To increase the number of doses available, FDA Commissioner Dr. Robert Califf said during a media call on Thursday the agency has "identified a potential solution."

"We're considering an approach ... that would allow health care providers to use an existing one-dose vial of the vaccine to administer a total of up to five separate doses," he said.

The vaccine would be given in a smaller, shallower injection under the skin, a method Califf said would still be safe and effective but would allow up to five doses to be pulled from one vial.

Hesitation to declare a public health emergency

The HHS on Thursday declared monkeypox a public health emergency, 78 days after the first U.S. case was detected in May and about two weeks after the World Health Organization did the same.

It also comes two days after Biden named a national monkeypox team to help combat the outbreak and help increase the availability of tests, treatments and vaccines.

Larry Gostin, a former CDC and WHO consultant who has been advising the White House on monkeypox response, said the announcement could be a "turning point" in the nation's health response after a "lackluster start."

"It's coming very, very late," Gostin, also a professor of medicine at Georgetown University., told ABC News' "Start Here." "It's not a time to panic, but it's absolutely a time to get serious. And I hope that this will be a pivotal turning point for the administration after a lackluster start."
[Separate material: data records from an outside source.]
Lemma fine_csi p params inter a : ok p -> fine (csi_dispatch p params inter a).
Proof.
  intros Hp. unfold csi_dispatch. destruct (csi_move p params a) as [r|] eqn:E; [by eapply fine_csi_move|].
  destruct (_ && _); [by apply fine_some, ok_apply_sgr|].
  destruct (_ && _); [by apply fine_some|]. destruct (_ && _); [by apply fine_some|].
  destruct (csi_edit p params a) as [r|] eqn:E2; [by eapply fine_csi_edit|].
  by apply fine_some, ok_csi_mode.
Qed.

(** ** Operating-system commands and escapes *)

Lemma ok_set_link p bytes : ok p -> ok (set_link p bytes).
Proof.
  intros Hp. unfold set_link. destruct (from_utf8 bytes) as [uri|]; [|by apply ok_unlink].
  destruct Hp as [Hs [Hg Ew Eh El Hw] [Hc _]]. pose proof (intern_link_wide (grid p) uri Hg Hw) as Hw'.
  pose proof (intern_link_sizes (grid p) uri Hg) as Hi.
  destruct (intern_hyperlink (grid p) uri) as [g h]. destruct Hi as (Hg' & E & Eu & Hl).
  injection E as E1 E2 E3. split; cbn.
  - apply (state_frame (st p)); try done; apply (so_cursor _ Hs).
  - split; cbn; [done|congruence|congruence|by rewrite E3|done].
  - split; cbn; [by rewrite Eu|done].
Qed.

Lemma ok_agent_event p json : ok p -> ok (agent_event p json).
Proof.
  intros Hp. unfold agent_event. destruct (parse_osc777 json) as [ev|]; [|done].
  assert (ok (if bool_decide (ev_status ev = Some Exited) then recover_shell_screen p else p)) as Hq
    by (destruct (bool_decide _); [by apply ok_recover|done]).
  revert Hq. generalize (if bool_decide (ev_status ev = Some Exited) then recover_shell_screen p else p).
  intros q. by apply ok_st_same.
Qed.

Lemma ok_prompt_mark p fields : ok p -> ok (prompt_mark p fields).
Proof.
  intros Hp. unfold prompt_mark. set (mark := join_params _). set (b := is_alt_screen (st p) && _). clearbody b.
  assert (ok (if b then recover_shell_screen p else p)) as Hq by (destruct b; [by apply ok_recover|done]).
  revert Hq. generalize (if b then recover_shell_screen p else p). intros q Hq.
  destruct (_ && _); [by apply ok_st_same|done].
Qed.

Lemma ok_clipboard p payload : ok p -> ok (clipboard p payload).
Proof. intros Hp. unfold clipboard. destruct (_ && _); [by apply ok_st_same|done]. Qed.

Lemma ok_nested_marker p v : ok p -> ok (nested_marker p v).
Proof.
  intros Hp. unfold nested_marker. destruct v as [v|]; [|done].
  destruct (is_bytes v "1"); [by apply ok_nested|]. destruct (is_bytes v "0"); [by apply ok_nested|done].
Qed.

Lemma ok_palette_query p params q : palette_query p params = Some q -> ok p -> ok q.
Proof.
  unfold palette_query. intros E Hp. destruct params as [|? [|? [|? ?]]]; try done.
  destruct (_ && _); [|done]. apply bind_Some in E as (i & _ & [= <-]). by apply (ok_respond p).
Qed.

Lemma ok_color_query p params : ok p -> ok (color_query p params).
Proof.
  intros Hp. unfold color_query. destruct params as [|? [|? ?]]; [done|done|].
  destruct (is_bytes _ "?"); [|done]. destruct (is_bytes _ "10"); [by apply (ok_respond p)|].
  destruct (is_bytes _ "11"); [by apply (ok_respond p)|done].
Qed.

Lemma ok_osc p params : ok p -> ok (osc_dispatch p params).
Proof.
  intros Hp. unfold osc_dispatch.
  repeat match goal with
  | |- ok (if ?b then _ else _) => destruct b
  end.
  - by apply ok_st_same.
  - by apply ok_set_link.
  - by apply ok_nested_marker.
  - by apply ok_agent_event.
  - destruct (head (tail params) ≫= from_utf8) as [v|]; [|done].
    destruct (_ <=? _); [by apply ok_st_same|done].
  - by apply ok_prompt_mark.
  - by apply ok_clipboard.
  - destruct (palette_query p params) as [q|] eqn:E; [by eapply ok_palette_query|by apply ok_color_query].
Qed.

Lemma ok_charset p b : ok p -> ok (on_st p (fun s => s <| dec_line_drawing := b |>)).
Proof. by apply ok_st_same. Qed.

Lemma fine_esc p inter b : ok p -> fine (esc_dispatch p inter b).
Proof.
  intros Hp. pose proof (ok_bounds p Hp) as (? & _). unfold esc_dispatch.
  repeat match goal with
  | |- fine (if ?b then _ else _) => destruct b
  end.
  - apply fine_some. destruct (one_of b "0"); [by apply ok_charset|].
    destruct (one_of b "B"); [by apply ok_charset|done].
  - by apply fine_some, ok_reverse_index.
  - by apply fine_some, ok_hard_linefeed.
  - apply fine_some, ok_no_wrap, ok_linefeed, (ok_set_cx (on_grid p _)); [cbn; lia|by apply ok_wrapped].
  - by apply fine_set_tab.
  - by apply fine_some, ok_save_cursor.
  - by apply fine_some, ok_restore_cursor.
  - by apply fine_some, ok_reset_terminal.
  - by apply fine_some.
Qed.

Lemma fine_perform p a : ok p -> fine (perform p a).
Proof.
  intros Hp. destruct a; cbn [perform].
  - by apply ok_print.
  - by apply fine_execute.
  - by apply fine_csi.
  - by apply fine_some, ok_osc.
  - by apply fine_esc.
Qed.

Lemma fine_perform_all p l : ok p -> fine (perform_all p l).
Proof.
  intros Hp. unfold perform_all. apply fine_some in Hp. revert Hp. generalize (Some p) as r.
  induction l as [|a l IH]; intros r Hr; [done|]. cbn [foldl]. apply IH.
  destruct Hr as (q & -> & Hq). cbn. by apply fine_perform.
Qed.

(** ** Resizing *)

Lemma resize_fits g w h w' h' f b cursor pending :
  fits g w h -> size_ok w' h' -> cursor.2 < h -> (w' <> w \/ h' <> h) ->
  let '(g', (x, y, _)) := resize_reflow g w' h' (blank_of f b) cursor pending in
  fits g' w' h' /\ x < w' /\ y < h' /\ hyperlinks g' = hyperlinks g.
Proof.
  intros [Hs Ew Eh El Hwide] [Hw Hh Hc] Hcy Hne.
  assert (cell_ok g (blank_of f b)) as Hb by by apply pen_cell_ok.
  assert (1 <= w' <= MAX_WIDTH) as Hw1 by lia.
  assert ((scrollback_limit g + h') * w' <= CELLS_MAX) as Hcap by nia.
  rewrite <- Eh in Hcy. rewrite <- Ew, <- Eh in Hne.
  pose proof (resize_spec g w' h' _ cursor pending (so_wf g Hs) Hb Hw1 Hh Hcy Hne) as Hz.
  pose proof (resize_sound g w' h' _ cursor pending Hb Hw1 Hh Hcy Hcap Hs) as Hs'.
  pose proof (resize_wide g w' h' _ cursor pending (so_wf g Hs) Hb eq_refl Hw1 Hh Hcy Hwide) as Hwide'. unfold resize_kept in Hz.
  destruct (resize_reflow _ _ _ _ _ _) as [g' [[x y] q]].
  destruct Hz as (_ & (_ & _ & El') & Ew' & Eh' & Hx & Hy & _ & _ & Elim & _).
  split_and!; [|done|done|done]. split; [done|done|done|by rewrite Elim|done].
Qed.

(** The tabs kept by a resize. *)
Lemma resized_tabs (w : N) (ts : list bool) :
  let kept := take (N.to_nat w) ts in
  length (kept ++ drop (length kept) (default_tabs w)) = N.to_nat w.
Proof.
  cbn zeta. rewrite length_app, length_drop, default_tabs_length, length_take. lia.
Qed.

Lemma limit_fits g w h n : size_ok w h -> n <= limit -> fits g w h -> fits (set_scrollback_limit g n) w h.
Proof.
  intros [_ _ Hc] Hn [Hs Ew Eh El Hw]. split; try done. apply limit_sound; [|done]. rewrite Ew, Eh. nia.
Qed.

Record terminal_ok (t : Terminal) : Prop := {
  tm_screen : ok (screen t); tm_limit : t_scrollback_limit t <= limit }.

Lemma ok_resize (t : Terminal) w h :
  size_ok (N.max w 1) (N.max h 1) -> terminal_ok t -> terminal_ok (resize t w h).
Proof.
  intros Hz Ht. unfold resize. cbv zeta. set (w' := N.max w 1) in *. set (h' := N.max h 1) in *.
  clearbody w' h'. destruct (_ && _) eqn:Esame; [done|].
  assert (w' <> e_width (st (screen t)) \/ h' <> e_height (st (screen t))) as Hne.
  { apply andb_false_iff in Esame as [E%N.eqb_neq|E%N.eqb_neq]; auto. }
  clear Esame. destruct Ht as [Hp Hlim]. destruct t as [[g s] tl]. cbn [screen grid st t_scrollback_limit] in *.
  pose proof (ok_bounds _ Hp) as (_ & _ & _ & Hcy & _). cbn [st] in Hcy.
  destruct Hp as [[Hz0 Hl Hc Hk Ha] Hg [_ Hlink]]. cbn [st grid] in *.
  pose proof (resize_fits g _ _ w' h' (e_fg s) (e_bg s) (cx s +16 (if wrap_pending s then 1 else 0), cy s)
    (wrap_pending s) Hg Hz Hcy Hne) as Hr.
  fold (blank_cell s) in Hr. destruct (resize_reflow g w' h' _ _ _) as [g1 [[x y] q]].
  destruct Hr as (Hf1 & Hx & Hy & El1).
  pose proof (intern_color_fits g1 (underline_color s) _ _ Hf1) as Hi.
  pose proof (intern_color_sound g1 (underline_color s) (ft_sound _ _ _ Hf1)) as Hi2.
  cbn. destruct (intern_underline_color g1 (underline_color s)) as [g2 k].
  destruct Hi as [Hf2 Hk2]. destruct Hi2 as (_ & _ & El2 & _).
  assert (link_ok g2 (hyperlink s)) as Hlink2 by (unfold link_ok in *; by rewrite El2, El1).
  pose proof Hz as [Hzw Hzh Hzc].
  pose proof (resized_tabs w' (tabs s)) as Htabs.
  destruct (alt_backup s) as [primary|] eqn:Ealt.
  - unfold alt_ok in Ha. rewrite Ealt in Ha. destruct Ha as (Hfp & c & Ec & Hyc).
    unfold resize_primary. cbn. rewrite Ec.
    pose proof (resize_fits (set_scrollback_limit primary tl) _ _ w' h' (e_fg s) (e_bg s)
      (sc_x c +16 (if sc_pending c then 1 else 0), sc_y c) (sc_pending c)
      (limit_fits _ _ _ _ Hz0 Hlim Hfp) Hz Hyc Hne) as Hr.
    fold (blank_cell s) in Hr. destruct (resize_reflow (set_scrollback_limit primary tl) _ _ _ _ _) as [g3 [[x3 y3] q3]].
    destruct Hr as (Hf3 & Hx3 & Hy3 & _).
    split; [|done]. split; cbn; [|apply limit_fits; [done|lia|done]|by split].
    split; cbn; [done|done| |done|split; [done|by eexists]].
    split; cbn; [done|done|lia|done].
  - split; [|done]. split; cbn; [|done|by split].
    split; cbn; [done|done| |done|unfold alt_ok; cbn; by rewrite Ealt].
    split; cbn; [done|done|lia|done].
Qed.

(** ** Programs *)

(** What the server does with a terminal: the actions of parsed output, a
    resize, the settings, the recovery of a shell screen and the queues. *)
Inductive term_op : Set :=
| TActions (l : list action)
| TResize (w h : N)
| TLimit (n : N)
| TColors (f b : Color)
| TRecover
| TQueue (e : AgentEvent)
| TDrain.

Definition drain (t : Terminal) : Terminal :=
  (take_nested_input_changes (take_clipboard_requests (take_prompt_marks (take_agent_events
    (take_responses t).2).2).2).2).2.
By issuing a declaration, HHS will be able to take a series of actions including accessing funds set aside for such an emergency as well as appointing personnel to positions directly responding to the emergency. It will also help speed up test and vaccine distribution.

"One thing that's been hampered from the beginning is money," Chin-Hong said. "Money means personnel, it means even delivering medications to patients, it means diverting people away from other activities temporarily to try to focus on one outbreak instead of focusing on 10 million other things."

Before the U.S. declared an emergency, New York, Illinois and California all declared their own emergencies. But without a national declaration, it meant states couldn't access federal resources.

"California, Illinois and New York might be able to cobble stuff from their own state funds, but they can't really use federal funds -- unless it's been like some puny money for random emergencies in the future -- because there's no dedicated monkeypox money from a federal level," he said. "You know, a lot of the efforts in each of the parts of the country is hampered by money."

As to why the U.S. took so long to declare a health emergency -- HHS Secretary Xavier Becerra cited "evolving circumstances" for the declaration -- experts say there are a few reasons.

PHOTO: People line up at a monkeypox vaccination site, July 28, 2022, in Encino, Calif.
People line up at a monkeypox vaccination site, July 28, 2022, in Encino, Calif.
Marcio Jose Sanchez/AP

One is to avoid further stigmatization of the LGBTQ community. So far, most cases in the U.S. have been reported among men who have sex with men, a group that includes people who identify as gay, bisexual, transgender and nonbinary.

Even though the CDC has said there is no evidence that monkeypox is a sexually transmitted infection and that anyone can contract the disease, Halkitis said health officials may have been worried about further discrimination of LGBTQ people.

"The other reason I think there's a hesitation is because I think people are exhausted with COVID," he said. "And the last thing people want to hear about is another public health emergency when we don't even have the last one under control."

ABC News' Devin Dwyer, Cheyenne Haslett and Karen Travers contributed to this report.